Please copy out all lines of the entries that contain the word "have".
:: Input material ::
#[local] Instance barrier_announces : Monitor.Announces (fun (_ : Barrier.Op) (_ : Barrier.Barrier) => True).
Proof.
  assert (Hq : forall s s' : Barrier.Barrier,
    Barrier.phaseCount_ s' = Barrier.phaseCount_ s -> Monitor.quiet s s').
  { intros s s' E k. cbn. by rewrite E. }
  split.
  - intros t op s. apply Hq. destruct op; try done. cbn.
    unfold Barrier.ThrowIfCalledFromPostPhaseAction, throw_if. by case_bool_decide.
  - intros t op s _. destruct op; cbn; try (by right; apply Hq).
    + unfold Barrier.signal. destruct (_ =? 0); [by right; apply Hq|].
      destruct (ssub _ _ _) as [n| |]; [|by right; apply Hq..].
      destruct (n =? 0); [|split; [by apply Hq|done]].
      edestruct FinishPhase_notifies as (u & r & ->). by left.
    + unfold Barrier.add_participant. destruct (_ >=? _); [by right; apply Hq|].
      destruct (sadd _ _ _); by right; apply Hq.
    + unfold Barrier.remove_participant. do 2 (destruct (_ =? 0); [by right; apply Hq|]).
      destruct (ssub _ _ _) as [n| |]; [|by right; apply Hq..].
      destruct (n =? 0); [|by right; apply Hq].
      edestruct FinishPhase_notifies as (u & r & ->). by left.
  - intros t op k s _ _. right. by apply Hq.
  - intros t op k s _ _. right. by apply Hq.
  - intros t op s. right. by apply Hq.
Qed.

Lemma barrier_start s : Barrier.construct p0 = Ok s -> barrier_inv p0 0%nat s ∅ [].
Proof.
  unfold Barrier.construct, throw_if. destruct (_ || _) eqn:E; [done|]. intros [= <-] _. bool_to_prop.
  split; cbn; try done; try lia.
  - rewrite count_empty. lia.
  - intros _. rewrite count_empty. lia.
Qed.

(** C37: In every interleaving of fewer than 2^62 steps, whatever the post-phase
    action throws: no more participants remain than there are, none remain
    only when there are none, and the threads waiting on the current phase are
    exactly as many as the participants that have signalled; every sleeping
    thread waits on the current phase, so no finished phase keeps a thread;
    while participants neither join nor leave, the calls that have come
    through the barrier and those about to are exactly the participants times
    the finished phases; every answer is documented and nothing overflows or locks
    twice, whatever calls the action makes; and FinishPhase runs the action so that
    each of its calls goes on with what the documentation says: the guarded members
    refuse it, the properties tell the participants and the phase that is ending. *)
Theorem Barrier_phases s tr c (Hs : Barrier.construct p0 = Ok s)
  (Hx : Monitor.exec (Monitor.fresh s) tr c) (Hlen : Z.of_nat (length tr) < 2 ^ 62) :
  let this := Monitor.shared c in
  let waiting f := count (waits f) (Monitor.places c) in
  barrier_counts this /\
  waiting (Z.eqb (Barrier.phaseCount_ this)) =
    Barrier.participantCount_ this - Barrier.remainingCount_ this /\
  (forall t op k, Monitor.pc_of c t = Monitor.Asleep op k -> k = Barrier.phaseCount_ this) /\
  (Forall steady (Monitor.returned tr) ->
     total came_through (Monitor.returned tr) + waiting (fun k => k <? Barrier.phaseCount_ this) =
     p0 * Barrier.phaseCount_ this) /\
  Forall barrier_result (Monitor.returned tr) /\
  (forall t op k,
     let finish action := Barrier.FinishPhase (H := {| Barrier.postPhaseAction_ := Some action |}) t this in
     finish (Barrier.Calls op k) = finish (k (told this op))).
Proof.
  intros this waiting. pose proof (barrier_start s Hs) as H0.
  destruct (Monitor.exec_holds (barrier_inv p0) (Monitor.fresh s) tr c (Monitor.fresh_idle s) H0 Hx)
    as [Hc Hph Hcall Hw HA Ho Hth]; [cbn in *; lia|]. fold this in Hc, Hph, Hcall, Hw, HA, Hth.
  pose proof (Monitor.exec_no_lost_wakeup _ tr c (Monitor.fresh_idle s) (fun _ _ _ _ _ _ _ => I) Hx) as Hn.
  split; [exact Hc|]. split; [exact Hw|]. split; [|split; [|split; [exact Ho|]]].
  - intros t op k Ht. destruct (Z.eq_dec k (Barrier.phaseCount_ this)) as [|Hne]; [done|].
    pose proof (everywhere_at _ _ t _ HA (Monitor.place_known c t _ Ht)) as [_ Hk].
    destruct (Hn t op k Ht) as (u & op' & _ & Hno); [|done]. cbn. fold this. lia.
  - intros Hst. by apply Hth.
  - intros t op k finish. unfold finish, Barrier.FinishPhase, Barrier.run_action.
    cbn [Barrier.postPhaseAction_]. by rewrite play_Calls.
Qed.

End Executions.

(** ** An execution

    Three participants; the action of phase 0 calls SignalAndWait and lets the refusal
    out; each of them throws it, and phase 1 begins. *)

#[local] Instance faulty : Barrier.PostPhaseAction := {|
  Barrier.postPhaseAction_ := Some (Barrier.Calls Barrier.CurrentPhaseNumber (fun phase =>
    if decide (phase = Ok (Int 0))
    then Barrier.Calls Barrier.SignalAndWait (fun r =>
           Barrier.Ends (match r with Throw e => Some e | _ => None end))
    else Barrier.Ends None)) |}.

Definition barrier_schedule : list (Monitor.choice Barrier.Op) :=
  [Monitor.Call 1 Barrier.SignalAndWait; Monitor.Go 1; Monitor.Call 2 Barrier.SignalAndWait;
   Monitor.Go 2; Monitor.Spurious 2; Monitor.Go 2; Monitor.Call 3 Barrier.SignalAndWait; Monitor.Go 3;
   Monitor.Go 1; Monitor.Call 3 Barrier.SignalAndWait; Monitor.Go 3].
:::
Result of this task ::
    exactly as many as the participants that have signalled; every sleeping
    while participants neither join nor leave, the calls that have come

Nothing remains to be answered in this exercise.